German pharmaceuticals firm Neuraxpharm and Spanish car parking provider Empark are both looking to raise money primarily to refinance existing borrowings.
However, both are also seeking to take on additional debt to pay dividends to their private equity owners, according to sources familiar with the matter.
So-called “dividend recapitalisations” are often seen as a signal of a peak in bond markets, as well as a trough in the market for stock market fundraisings, as private equity firms often use them in lieu of an initial public offering (IPO).
Critics say that, by doing dividend recaps, buyout firms are piling more debt on their companies to pay themselves.
Defenders argue this is little different from any other dividend payout, which also siphons off funds that could have been used for the company’s benefit.
Neuraxpharm has secured a 541 million euro ($600 million) private loan arranged by BNP Paribas, according to a document seen by Reuters.
About 90 million euros of that will go towards paying dividends to owner Apax Partners, according to a source familiar with the matter.
The owner had received some buying interest but opted to hold the company instead, and added the dividend recap element to help meet its return targets, the source said.
“It makes sense to hold on to a profitable company rather than exit just yet, particularly as company has further potential to grow,” said the source.
A spokesman for Apax declined to comment.
Empark has launched investor roadshows this week ahead of a potential issue of eight-year and seven-year bonds to raise 575 million euros, according to an investor memo seen by Reuters.
The proceeds of the issue, led by JP Morgan and Barclays, will be used to refinance an existing 475 million euro facility, to pay transaction costs and for a distribution to shareholders, the message stated.
About 92 million euros will go towards paying a dividend to owner Macquarie Infrastructure and Real Assets (MIRA), said a second source familiar with the matter.
“We are merely returning leverage to where it was at time of leveraged buyout (6.9x) and the company has been levered higher in the past pre-MIRA – so this is a fairly sensible dividend,” said the source.

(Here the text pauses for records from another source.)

(* ===== verification/ChannelProofs.v ===== *)
(** * Messages under crashes

    The lines of a file that rows are appended to, what may be known of such a
    file whatever stops the appends, and the rule of [append_jsonl_once]: at
    most one row of an identity, and, when no power is lost, one when it
    returns. *)
From S2P Require Import Prelude PyStr PyTime Sha256 Json PyIO PyPath JsonText PyValue PyUuid PyUnicode JsonBytes HostFiles HostLogic HostStates HostRules EffectJournal HostDemo WorkspaceEffects EffectProofs ChannelEffects.
From stdpp Require Import base gmap strings list.
From Stdlib Require Import ZArith NArith Lia Permutation.

Local Open Scope Z_scope.

(** ** Lines of bytes *)

Lemma torn_app D l : l <> [] -> torn (D ++ l) = torn l.
Proof.
  intros N. unfold torn. rewrite rev_app_distr. destruct (rev l) as [|c r] eqn:E; [|done].
  apply (f_equal (@rev _)) in E. by rewrite rev_involutive in E.
Qed.
Lemma torn_line b : torn (b ++ [lf]) = false.
Proof. unfold torn. by rewrite rev_app_distr. Qed.
Lemma torn_part b k : existsb (Ascii.eqb lf) b = false -> take k (b ++ [lf]) <> [] -> take k (b ++ [lf]) <> b ++ [lf] ->
  torn (take k (b ++ [lf])) = true.
Proof.
  intros Hb N1 N2. assert (k <= List.length b)%nat as L.
  { destruct (Nat.le_gt_cases k (List.length b)) as [|G]; [done|]. destruct N2. apply take_ge. rewrite length_app. simpl. lia. }
  rewrite take_app_le in * by done. unfold torn. destruct (rev (take k b)) as [|c r] eqn:E.
  - apply (f_equal (@rev _)) in E. by rewrite rev_involutive in E.
  - apply negb_true_iff. destruct (Ascii.eqb c lf) eqn:Ec; [|done]. apply Ascii.eqb_eq in Ec as ->. exfalso.
    assert (In lf b) as I by (rewrite <- (take_drop k b); apply in_or_app; left; apply in_rev; rewrite E; by left).
    apply not_true_iff_false in Hb. apply Hb, existsb_exists. exists lf. by rewrite Ascii.eqb_refl.
Qed.
(** C37: A message that was answered as sent is there. When no power is lost - the
    attempts may fail or be killed anywhere - from the moment an attempt at a
    send returns, and whatever attempts at it come before and after, the queue of
    the role holds exactly one row more than before, whole, which is the event of
    this request as made at some time, and so does the audit; also when the
    attempt found the answer in the journal and appended nothing. Before the first
    attempt both exist and hold no row of this send. *)
Theorem answered_sends_are_there arguments effect_id sha now0 F Dq Da mq ma earlier now later w r :
  requested arguments effect_id now0 -> apart root shared arguments effect_id F -> grown effect_id Dq Da mq ma ->
  subject Kills w -> unanswered root shared arguments effect_id sha Kills F Dq Da mq ma (w_now w) (w_disk w) ->
  let '(o, w') := journaled_channel_send umask root shared now arguments sha (attempts arguments sha earlier w) in
  o = Done r ->
  let v := w_now (attempts arguments sha later w') in
  (exists n D, stat v (queue shared arguments) = Some (n, Inode (Reg D) mq true) /\ just_one (is_event arguments effect_id) Dq D)
  /\ exists n D, stat v (audit_path shared) = Some (n, Inode (Reg D) ma true) /\ just_one (is_audit arguments effect_id) Da D.
Proof.
  intros Rq Ap Gr S U. pose proof (started_holds Kills _ _ sha now0 F Dq Da mq ma Rq Ap Gr eq_refl earlier w S (or_introl U)) as [S1 M1].
  pose proof (attempt_started Kills _ _ sha now0 F Dq Da mq ma Rq Ap Gr eq_refl now _ S1 M1) as M2.
  destruct (journaled_channel_send _ _ _ _ _ _ _) as [o w']. destruct M2 as [S2 M2]. intros -> v.
  pose proof (answered_holds Kills _ _ sha now0 F Dq Da mq ma Rq Ap Gr eq_refl later w' S2 M2) as [_ M].
  split; (eapply whole_found; [by first [apply files_queue|apply files_audit]|exact M]).
Qed.
End histories.
(* ===== verification/Approvals.v ===== *)
(** * Approvals (fleet_kernel/m5/approval_api.py)

    One pending approval is decided once, under an authority that was verified
    for that very request, and an approved one is consumed once, by enqueueing
    one effect. The tables are lists in the order of insertion, over the
    shared [store].

    A call reads in several statements and writes in one transaction. Under
    READ COMMITTED a statement sees some state committed before it; the calls
    below take these states as arguments ([views]). The row of the approval
    and its decision or consumption are read under the advisory lock and the
    row lock that the writers of these rows take, so they are those of the
    state the transaction commits to ([db]). A call that raises leaves [db] as
    it was. What the database computes from its own keys and checks in its
    trigger for a mandated step ([fleet_kernel/ddl/024]) is a class: it may
    refuse, and writes nothing. [record_activation_step_receipt] only calls
    such a function, and is left out. *)
From S2P Require Import Prelude PyStr PyFloat PyTime Json Sha256 PyIO JsonText PyValue PyUuid Configuration FounderAuthority KernelStore.
From stdpp Require Import base gmap strings list relations.
From Stdlib Require Import ZArith NArith Lia Sorted Permutation.

Local Open Scope Z_scope.

(* src: fleet_kernel/m5/dispatch_approval_migration.py DispatchApprovalMigrationError *)
Definition DispatchApprovalMigrationError : exc_class := OtherError "DispatchApprovalMigrationError".
Definition refuse {A} (msg : string) : res A := Err (Exn DispatchApprovalMigrationError msg).

(* src: fleet_kernel/m5/approval_api.py _ID_NAMESPACE *)
Definition ID_NAMESPACE : uuid := 89311440977543799728467585848904887784%N.
(* src: fleet_kernel/m5/approval_api.py DECISIONS *)
Definition DECISIONS : list string := ["approved"; "denied"].
(* src: fleet_kernel/m5/approval_api.py AUTHORITY_KINDS *)
Definition AUTHORITY_KINDS : list string := ["founder_direct"; "signed_conveyance"; "authenticated_operator"].

(* src: fleet_kernel/m5/approval_api.py AuthorityRequest *)
Record AuthorityRequest := {
  rq_tenant_id : string;
  rq_approval_id : uuid;
  rq_decision_key : string;
  rq_decision : string;
  rq_decided_by : string;
  rq_authority_kind : string;
  rq_authority_ref : string;
  rq_rationale : string;
}.
#[export] Instance AuthorityRequest_eq_dec : EqDecision AuthorityRequest.
Proof. solve_decision. Defined.

(** What the verifier returns is any value; only [True] counts. *)
(* src: fleet_kernel/m5/approval_api.py AuthorityVerifier *)
Definition AuthorityVerifier : Type := AuthorityRequest -> res json.

(** The columns of a mandated decision, all NULL or none. *)
Record mandated := {
  mn_mandate_id : string;
  mn_artifact_sha256 : string;
  mn_activation_step : string;
  mn_activation_step_key : string;
  mn_authority_subject_ref : string;
  mn_authority_subject_sha256 : string;
}.
#[export] Instance mandated_eq_dec : EqDecision mandated.
Proof. solve_decision. Defined.

(** A decision is the request it answers, its time, its event and outbox row,
    and the mandate it was taken under. *)
(* src: fleet_kernel/m5/approval_api.py DecisionResult *)
Record DecisionResult := {
  dr_request : AuthorityRequest;
  dr_decided_at : Z;
  dr_event_id : uuid;
  dr_outbox_id : uuid;
  dr_mandate : option mandated;
}.
#[export] Instance DecisionResult_eq_dec : EqDecision DecisionResult.
Proof. solve_decision. Defined.

(* src: fleet_kernel/m5/approval_api.py ConsumptionResult *)
Record ConsumptionResult := {
  cr_tenant_id : string;
  cr_approval_id : uuid;
  cr_consume_key : string;
  cr_consumer : string;
  cr_effect_adapter : string;
  cr_effect_payload : json;
  cr_consumed_at : Z;
  cr_event_id : uuid;
  cr_outbox_id : uuid;
}.

Record mandate_row := {
  mr_mandate_id : string;
  mr_artifact_sha256 : string;
  mr_artifact_bytes : string;
  mr_artifact : json;
  mr_issued_at : Z;
  mr_status : string;
  mr_verified_by : string;
  mr_mac : string;
}.

(** A row of [m5_approval_decisions]: what [_decision_result] reads, and what
    only the database does (subject payload, verifier, MAC). *)
Record decision_row := DecisionRow { d_result : DecisionResult; d_attestation : option (json * string * string) }.

Record m5 := M5 {
  m_store : store;
  m_decisions : list decision_row;
  m_consumptions : list ConsumptionResult;
  m_mandates : list mandate_row;
}.

(** ** Ids, readers *)

(* src: fleet_kernel/m5/approval_api.py _id *)
Definition id_ (parts : list string) : uuid := uuid5 ID_NAMESPACE (PyStr.join (of_chars [chr 31]) parts).

(* src: fleet_kernel/m5/approval_api.py _required *)
Definition required_ (value : json) (field : string) : res string :=
  match value with
  | JStr s => require nonblank s else DispatchApprovalMigrationError, (field +:+ " is required") ;; Ok (strip s)
  | _ => refuse (field +:+ " is required")
  end.

(* src: fleet_kernel/m5/approval_api.py _aware *)
Definition aware_ (now : datetime) (value : option datetime) (field : string) : res datetime :=
  let result := default now value in
  require aware result else DispatchApprovalMigrationError, (field +:+ " must be timezone-aware") ;;
  Ok result.

(** [value in frozenset_of_strings]. *)
Definition member (value : json) (set : list string) : res (option string) :=
  match value with
  | JArr _ => Err (Exn TypeError "unhashable type: 'list'")
  | JObj _ => Err (Exn TypeError "unhashable type: 'dict'")
  | JStr s => Ok (if existsb (String.eqb s) set then Some s else None)
  | _ => Ok None
  end.
Definition member_or (value : json) (set : list string) (msg : string) : res string :=
  let! m := member value set in
  match m with Some s => Ok s | None => refuse msg end.

(** ** Indexes (fleet_kernel/ddl/005 and 024) *)

Definition d_req (r : decision_row) : AuthorityRequest := dr_request (d_result r).
Definition d_mandate (r : decision_row) : option mandated := dr_mandate (d_result r).

Definition decision_constraints : list (constraint decision_row) := [
  ("m5_approval_decisions_pkey", on (fun r => Some (rq_tenant_id (d_req r), rq_approval_id (d_req r))));
  ("m5_approval_decisions_tenant_id_decision_key_key",
   on (fun r => Some (rq_tenant_id (d_req r), rq_decision_key (d_req r))));
  ("m5_approval_decisions_event_id_key", on (fun r => Some (dr_event_id (d_result r))));
  ("m5_approval_decisions_outbox_id_key", on (fun r => Some (dr_outbox_id (d_result r))));
  ("idx_m5_signed_conveyance_consume_once",
   on (fun r => if (rq_authority_kind (d_req r) =? "signed_conveyance")%string
                then Some (rq_tenant_id (d_req r), rq_authority_ref (d_req r)) else None));
  ("idx_m5_mandate_step_attempt_global",
   on (fun r => (fun m => (mn_mandate_id m, mn_activation_step_key m)) <$> d_mandate r));
  ("idx_m5_mandate_subject_global",
   on (fun r => (fun m => (mn_mandate_id m, mn_authority_subject_ref m)) <$> d_mandate r))].

Definition consumption_constraints : list (constraint ConsumptionResult) := [
  ("m5_approval_consumptions_pkey", on (fun c => Some (cr_tenant_id c, cr_approval_id c)));
  ("m5_approval_consumptions_tenant_id_consume_key_key", on (fun c => Some (cr_tenant_id c, cr_consume_key c)));
  ("m5_approval_consumptions_event_id_key", on (fun c => Some (cr_event_id c)));
  ("m5_approval_consumptions_outbox_id_key", on (fun c => Some (cr_outbox_id c)))].

Definition mandate_constraints : list (constraint mandate_row) := [
  ("kernel_founder_activation_mandates_pkey", on (fun r => Some (mr_mandate_id r)));
  ("kernel_founder_activation_mandates_artifact_sha256_key", on (fun r => Some (mr_artifact_sha256 r)))].

(** What the functions and triggers of [ddl/024] answer, from keys and tables
    of their own; a MAC comes with the session's user. *)
Class MandateAuthority := {
  founder_mandate_mac : Mandate -> res (string * string);
  mandated_step_mac : m5 -> DecisionResult -> json -> res (string * string);
  require_mandated_step : m5 -> DecisionResult -> json -> res unit;
  mandate_guard : m5 -> mandate_row -> res unit;
  mandated_guard : m5 -> decision_row -> res unit;
}.

(** The SELECTs of decisions and consumptions. *)
Definition decision_of (db : m5) (tenant : string) (id : uuid) : option DecisionResult :=
  d_result <$> List.find (fun r => (rq_tenant_id (d_req r) =? tenant)%string
                                   && (rq_approval_id (d_req r) =? id)%N) (m_decisions db).
Definition consumption_of (db : m5) (tenant : string) (id : uuid) : option ConsumptionResult :=
  List.find (fun c => (cr_tenant_id c =? tenant)%string && (cr_approval_id c =? id)%N) (m_consumptions db).
Definition mandate_of (db : m5) (id : string) : option mandate_row :=
  List.find (fun r => (mr_mandate_id r =? id)%string) (m_mandates db).

(** [except psycopg.errors.UniqueViolation], by the constraint's name. *)
Definition on_unique {A} (message : string -> string) (m : res A) : res A :=
  match m with
  | Err e => if bool_decide (exn_class e = UniqueViolation) then refuse (message (exn_msg e)) else Err e
  | Ok x => Ok x
  end.
(** A transaction that raises is rolled back. *)
Definition transaction {A} (db : m5) (m : res (A * m5)) : res A * m5 :=
  match m with Ok (x, db') => (Ok x, db') | Err e => (Err e, db) end.

Section calls.
  Context `{Jsonb} `{Digest} `{IsoTime}.

(** ** Appending *)

(* src: fleet_kernel/m5/approval_api.py _append_event_and_outbox *)
Definition append_event_and_outbox (s : store) (tenant_id : string) (approval_id event_id outbox_id : uuid)
    (event_type : string) (event_payload : json) (destination adapter : string) (effect_payload : json)
    (idempotency_key : string) : res store :=
  let! (sequence, s) := next_sequence s tenant_id in
  let! s := match approval_of s tenant_id approval_id with
            | Some a => insert_event s (Event event_id tenant_id sequence event_type event_payload
                                          (Some (ap_objective a)) None)
            | None => Ok s
            end in
  insert_outbox s (Outbox outbox_id tenant_id (Some event_id) (Some sequence) (Some destination) adapter
                     effect_payload idempotency_key).

Definition decided (a : approval) (decision decided_by rationale : string) (at_time : Z) : approval :=
  Approval (ap_tenant a) (ap_objective a) (ap_requested_by a) decision (Some decided_by) (ap_requested_at a)
    (Some at_time) rationale.

Definition insert_decision `{MandateAuthority} (db : m5) (r : decision_row) : res m5 :=
  let! _ := match d_mandate r with None => Ok tt | Some _ => mandated_guard db r end in
  let! rows := insert_row decision_constraints r (m_decisions db) in
  Ok (M5 (m_store db) rows (m_consumptions db) (m_mandates db)).

Definition with_store (db : m5) (s : store) : m5 := M5 s (m_decisions db) (m_consumptions db) (m_mandates db).

(** ** decide_approval *)

Record decide_args := {
  da_tenant_id : json;
  da_approval_id : uuid;
  da_decision_key : json;
  da_decision : json;
  da_decided_by : json;
  da_authority_kind : json;
  da_authority_ref : json;
  da_rationale : json;
  da_authority_verifier : option AuthorityVerifier;
  da_decided_at : option datetime;
}.

(** The validation, up to the request the verifier is asked about. *)
(* src: fleet_kernel/m5/approval_api.py decide_approval@7-21 *)
Definition decide_request (now : datetime) (a : decide_args) : res (AuthorityRequest * AuthorityVerifier * datetime) :=
  let! tenant := required_ (da_tenant_id a) "tenant_id" in
  let! key := required_ (da_decision_key a) "decision_key" in
  let! actor := required_ (da_decided_by a) "decided_by" in
  let! reference := required_ (da_authority_ref a) "authority_ref" in
  let! reason := required_ (da_rationale a) "rationale" in
  let! decision := member_or (da_decision a) DECISIONS "decision must be approved or denied" in
  let! kind := member_or (da_authority_kind a) AUTHORITY_KINDS "authority_kind is invalid" in
  match da_authority_verifier a with
  | None => refuse "authority_verifier is required"
  | Some verifier =>
      let! requested_time := aware_ now (da_decided_at a) "decided_at" in
      Ok ({| rq_tenant_id := tenant; rq_approval_id := da_approval_id a; rq_decision_key := key;
             rq_decision := decision; rq_decided_by := actor; rq_authority_kind := kind;
             rq_authority_ref := reference; rq_rationale := reason |}, verifier, requested_time)
  end.

Definition decision_event_id (r : AuthorityRequest) : uuid :=
  id_ [rq_tenant_id r; uuid_str (rq_approval_id r); "decision"; rq_decision_key r; "event"].
Definition decision_outbox_id (r : AuthorityRequest) : uuid :=
  id_ [rq_tenant_id r; uuid_str (rq_approval_id r); "decision"; rq_decision_key r; "outbox"].

(** The decision a call asks for. *)
Definition requested (r : AuthorityRequest) (time : datetime) (m : option mandated) : DecisionResult :=
  {| dr_request := r; dr_decided_at := instant time; dr_event_id := decision_event_id r;
     dr_outbox_id := decision_outbox_id r; dr_mandate := m |}.

(** Everything compared but tenant, approval and time. *)
Definition compared (d : DecisionResult) :=
  let r := dr_request d in
  (rq_decision_key r, rq_decision r, rq_decided_by r, rq_authority_kind r, rq_authority_ref r, rq_rationale r,
   dr_event_id d, dr_outbox_id d).

(* src: fleet_kernel/m5/approval_api.py _same_decision *)
Definition same_decision (result wanted : DecisionResult) (time_was_explicit : bool) : bool :=
  bool_decide (compared result = compared wanted)
  && (negb time_was_explicit || (dr_decided_at result =? dr_decided_at wanted))
  && bool_decide (dr_mandate result = None).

A second source familiar with the deal stressed that the dividend recap element of the transaction was only a small portion. “It is incremental rather than transformational, and therefore there is healthy investor appetite for these deals.”
MIRA declined to comment.
A string of deals priced in 2019 with a dividend recap portion, prompting some analysts to suggest that the European bond market was overheating and could be heading for a fall.